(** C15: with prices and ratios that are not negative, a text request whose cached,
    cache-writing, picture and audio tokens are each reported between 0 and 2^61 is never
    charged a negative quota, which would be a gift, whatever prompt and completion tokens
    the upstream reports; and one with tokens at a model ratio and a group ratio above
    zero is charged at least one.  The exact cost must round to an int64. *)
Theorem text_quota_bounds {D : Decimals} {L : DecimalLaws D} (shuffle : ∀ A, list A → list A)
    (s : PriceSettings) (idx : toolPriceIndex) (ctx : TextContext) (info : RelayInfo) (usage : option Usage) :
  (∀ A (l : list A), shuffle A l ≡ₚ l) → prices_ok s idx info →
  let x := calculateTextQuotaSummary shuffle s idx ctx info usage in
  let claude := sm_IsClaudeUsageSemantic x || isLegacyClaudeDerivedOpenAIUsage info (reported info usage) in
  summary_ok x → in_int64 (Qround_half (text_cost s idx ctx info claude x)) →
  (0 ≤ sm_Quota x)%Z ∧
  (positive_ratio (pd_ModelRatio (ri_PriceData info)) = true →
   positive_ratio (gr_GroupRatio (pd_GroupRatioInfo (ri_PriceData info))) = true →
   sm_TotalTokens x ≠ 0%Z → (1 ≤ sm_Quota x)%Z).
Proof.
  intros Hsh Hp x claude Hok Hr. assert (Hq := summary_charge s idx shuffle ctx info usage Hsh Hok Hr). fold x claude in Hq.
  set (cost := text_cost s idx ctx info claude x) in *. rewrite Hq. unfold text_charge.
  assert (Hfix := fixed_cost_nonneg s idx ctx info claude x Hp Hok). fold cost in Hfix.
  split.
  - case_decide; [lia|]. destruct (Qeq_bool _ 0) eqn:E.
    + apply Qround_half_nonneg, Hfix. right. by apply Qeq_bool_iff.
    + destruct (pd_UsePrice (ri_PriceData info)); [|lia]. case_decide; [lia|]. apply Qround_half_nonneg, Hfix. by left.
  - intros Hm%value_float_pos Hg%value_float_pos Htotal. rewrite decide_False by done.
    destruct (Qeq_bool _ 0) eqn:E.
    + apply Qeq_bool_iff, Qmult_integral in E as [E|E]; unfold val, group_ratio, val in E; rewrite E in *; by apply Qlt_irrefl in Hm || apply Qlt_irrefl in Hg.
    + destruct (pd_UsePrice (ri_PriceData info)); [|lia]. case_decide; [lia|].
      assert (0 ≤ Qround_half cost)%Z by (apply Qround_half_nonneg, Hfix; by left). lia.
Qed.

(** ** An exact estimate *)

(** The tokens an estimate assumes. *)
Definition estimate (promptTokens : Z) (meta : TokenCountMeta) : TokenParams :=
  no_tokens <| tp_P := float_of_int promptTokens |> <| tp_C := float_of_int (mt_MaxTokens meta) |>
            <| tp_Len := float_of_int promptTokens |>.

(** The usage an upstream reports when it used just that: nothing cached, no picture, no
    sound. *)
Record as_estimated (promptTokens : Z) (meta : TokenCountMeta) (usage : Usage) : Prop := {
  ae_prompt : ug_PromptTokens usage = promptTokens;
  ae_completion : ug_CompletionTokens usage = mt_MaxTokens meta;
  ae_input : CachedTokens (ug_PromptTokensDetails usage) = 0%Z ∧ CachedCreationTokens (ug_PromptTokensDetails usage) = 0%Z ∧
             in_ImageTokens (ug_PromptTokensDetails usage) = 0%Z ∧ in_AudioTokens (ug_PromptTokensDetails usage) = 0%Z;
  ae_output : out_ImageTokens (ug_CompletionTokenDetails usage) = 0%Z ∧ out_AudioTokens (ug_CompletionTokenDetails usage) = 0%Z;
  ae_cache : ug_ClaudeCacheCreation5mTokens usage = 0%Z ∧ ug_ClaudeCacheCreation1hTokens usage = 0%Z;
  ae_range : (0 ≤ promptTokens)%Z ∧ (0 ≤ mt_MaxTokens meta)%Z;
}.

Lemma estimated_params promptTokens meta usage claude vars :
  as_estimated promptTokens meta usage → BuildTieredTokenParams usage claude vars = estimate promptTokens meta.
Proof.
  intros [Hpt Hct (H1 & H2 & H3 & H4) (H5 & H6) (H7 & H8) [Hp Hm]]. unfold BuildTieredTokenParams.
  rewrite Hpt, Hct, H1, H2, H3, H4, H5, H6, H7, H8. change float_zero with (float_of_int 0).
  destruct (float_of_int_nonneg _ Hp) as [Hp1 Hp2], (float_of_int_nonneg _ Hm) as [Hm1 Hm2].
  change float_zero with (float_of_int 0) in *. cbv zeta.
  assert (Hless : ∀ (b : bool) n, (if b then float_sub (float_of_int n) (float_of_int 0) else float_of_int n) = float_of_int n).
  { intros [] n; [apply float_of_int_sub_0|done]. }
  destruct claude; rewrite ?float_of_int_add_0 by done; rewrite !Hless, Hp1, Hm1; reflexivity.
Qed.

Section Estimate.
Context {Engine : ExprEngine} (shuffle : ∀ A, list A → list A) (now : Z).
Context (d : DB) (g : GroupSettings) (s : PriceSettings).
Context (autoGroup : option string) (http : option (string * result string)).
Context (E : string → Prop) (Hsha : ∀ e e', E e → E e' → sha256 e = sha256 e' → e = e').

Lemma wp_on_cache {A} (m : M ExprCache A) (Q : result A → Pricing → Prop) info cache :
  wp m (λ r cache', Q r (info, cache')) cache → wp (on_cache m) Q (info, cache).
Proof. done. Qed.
______
> Work item
Beginning at the line above with "destruct (float_of_int_nonneg _" and finishing at the line with "M ExprCache A)", return each line exactly and return nothing else.

> Your solution
  destruct (float_of_int_nonneg _ Hp) as [Hp1 Hp2], (float_of_int_nonneg _ Hm) as [Hm1 Hm2].
  change float_zero with (float_of_int 0) in *. cbv zeta.
  assert (Hless : ∀ (b : bool) n, (if b then float_sub (float_of_int n) (float_of_int 0) else float_of_int n) = float_of_int n).
  { intros [] n; [apply float_of_int_sub_0|done]. }
  destruct claude; rewrite ?float_of_int_add_0 by done; rewrite !Hless, Hp1, Hm1; reflexivity.
Qed.

Section Estimate.
Context {Engine : ExprEngine} (shuffle : ∀ A, list A → list A) (now : Z).
Context (d : DB) (g : GroupSettings) (s : PriceSettings).
Context (autoGroup : option string) (http : option (string * result string)).
Context (E : string → Prop) (Hsha : ∀ e e', E e → E e' → sha256 e = sha256 e' → e = e').

Lemma wp_on_cache {A} (m : M ExprCache A) (Q : result A → Pricing → Prop) info cache :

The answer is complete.